> **PROBLEM**:
All lines from the entries below that contain the string "status" should be copied out.

----

(** A block whose first inner line is a directive. *)
Lemma scanLoop_block_run out cb o d inner c w :
  isFence o = true ->
  strings.HasPrefix d "> " = true ->
  Forall (fun l => isFence l = false) inner ->
  isFence c = true ->
  scanLoop host (o :: d :: inner ++ [c]) (outside out cb) w =
    (output <- execCommand host (commandOf d) true ;;
     ret (outside (out ++ [o; d; output; fence]) (o :: d :: inner ++ [c]))) w.
Proof.
  intros Ho Hd Hin Hc.
  change (o :: d :: inner ++ [c]) with ((o :: d :: inner) ++ [c]) at 1.
  rewrite scanLoop_app.
  assert (E : scanLoop host (o :: d :: inner) (outside out cb) w =
              (Return (inside out o (d :: inner)), w)).
  { apply scanLoop_open_rest; [assumption |].
    constructor; [now apply directive_not_fence | assumption]. }
  rewrite (bind_Return _ _ _ _ _ E). cbn [scanLoop].
  unfold bind at 1. rewrite (scanLine_close_run host out o d inner c w Hc Hd).
  unfold bind. now destruct (execCommand host (commandOf d) true w) as [[x | e | m] w1].
Qed.

(** A block whose first inner line is no directive. *)
Lemma scanLoop_block_plain out cb o d inner c w :
  isFence o = true ->
  isFence d = false ->
  strings.HasPrefix d "> " = false ->
  Forall (fun l => isFence l = false) inner ->
  isFence c = true ->
  scanLoop host (o :: d :: inner ++ [c]) (outside out cb) w =
    (Return (outside (out ++ o :: d :: inner ++ [c]) (o :: d :: inner ++ [c])), w).
Proof.
  intros Ho Hf Hd Hin Hc.
  change (o :: d :: inner ++ [c]) with ((o :: d :: inner) ++ [c]) at 1.
  rewrite scanLoop_app.
  assert (E : scanLoop host (o :: d :: inner) (outside out cb) w =
              (Return (inside out o (d :: inner)), w)).
  { apply scanLoop_open_rest; [assumption | now constructor]. }
  rewrite (bind_Return _ _ _ _ _ E). cbn [scanLoop].
  now rewrite (bind_Return _ _ _ _ _ (scanLine_close_plain host out o d inner c w Hc Hd)).
Qed.
(** * WhatsApp clone backend: webhook normalisation, message store, status
      updates and conversation aggregation

    A shallow embedding of [whatsapp-backend/src/processPayload.ts],
    [models.ts], [controllers.ts], the status progression of [index.ts] and
    the file ordering of [processWebhookFiles.ts].

    Conventions of the embedding:
    - a JavaScript string is a [string]; the model covers strings of ASCII
      code units, which is what phone numbers, identifiers, status names and
      type names are made of;
    - a [Date] is its time value, an integer number of milliseconds ([Z]);
      an Invalid Date is the absence of a time value;
    - the MongoDB collection [processed_messages] is a [list] of documents in
      natural (insertion) order; the schema declares no unique index, so the
      list may hold several documents with one [messageId];
    - [async] functions are sequential state transformers over a [World]
      (collection, socket.io emissions, console), which may throw. *)

From Stdlib Require Import ZArith List String Ascii Bool Lia.
From Stdlib Require Import Sorting.Sorted Sorting.Permutation.
From Stdlib Require Import DecimalString.
Import ListNotations.

Local Open Scope string_scope.

(** ** JavaScript primitives used by the source *)

Module Js.

(** [a || b] on strings: the empty string is falsy. *)
Definition or_else (a b : string) : string :=
  match a with EmptyString => b | _ => a end.

(** [a?.f || b]: [undefined] and the empty string are both falsy. *)
Definition opt_or_else (a : option string) (b : string) : string :=
  match a with Some s => or_else s b | None => b end.

(** [!s] on a string. *)
Definition falsy (s : string) : bool :=
  match s with EmptyString => true | _ => false end.

(** [Array.prototype.includes] on an array of strings. *)
Definition includes (l : list string) (s : string) : bool :=
  existsb (String.eqb s) l.

Definition code (c : ascii) : N := N_of_ascii c.

(** [String.prototype.toUpperCase], on ASCII code units. *)
Definition upper_char (c : ascii) : ascii :=
  if (97 <=? code c)%N && (code c <=? 122)%N
  then ascii_of_N (code c - 32) else c.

----

> **SOLUTION TO THIS PROBLEM**:
(** * WhatsApp clone backend: webhook normalisation, message store, status
    [models.ts], [controllers.ts], the status progression of [index.ts] and
      code units, which is what phone numbers, identifiers, status names and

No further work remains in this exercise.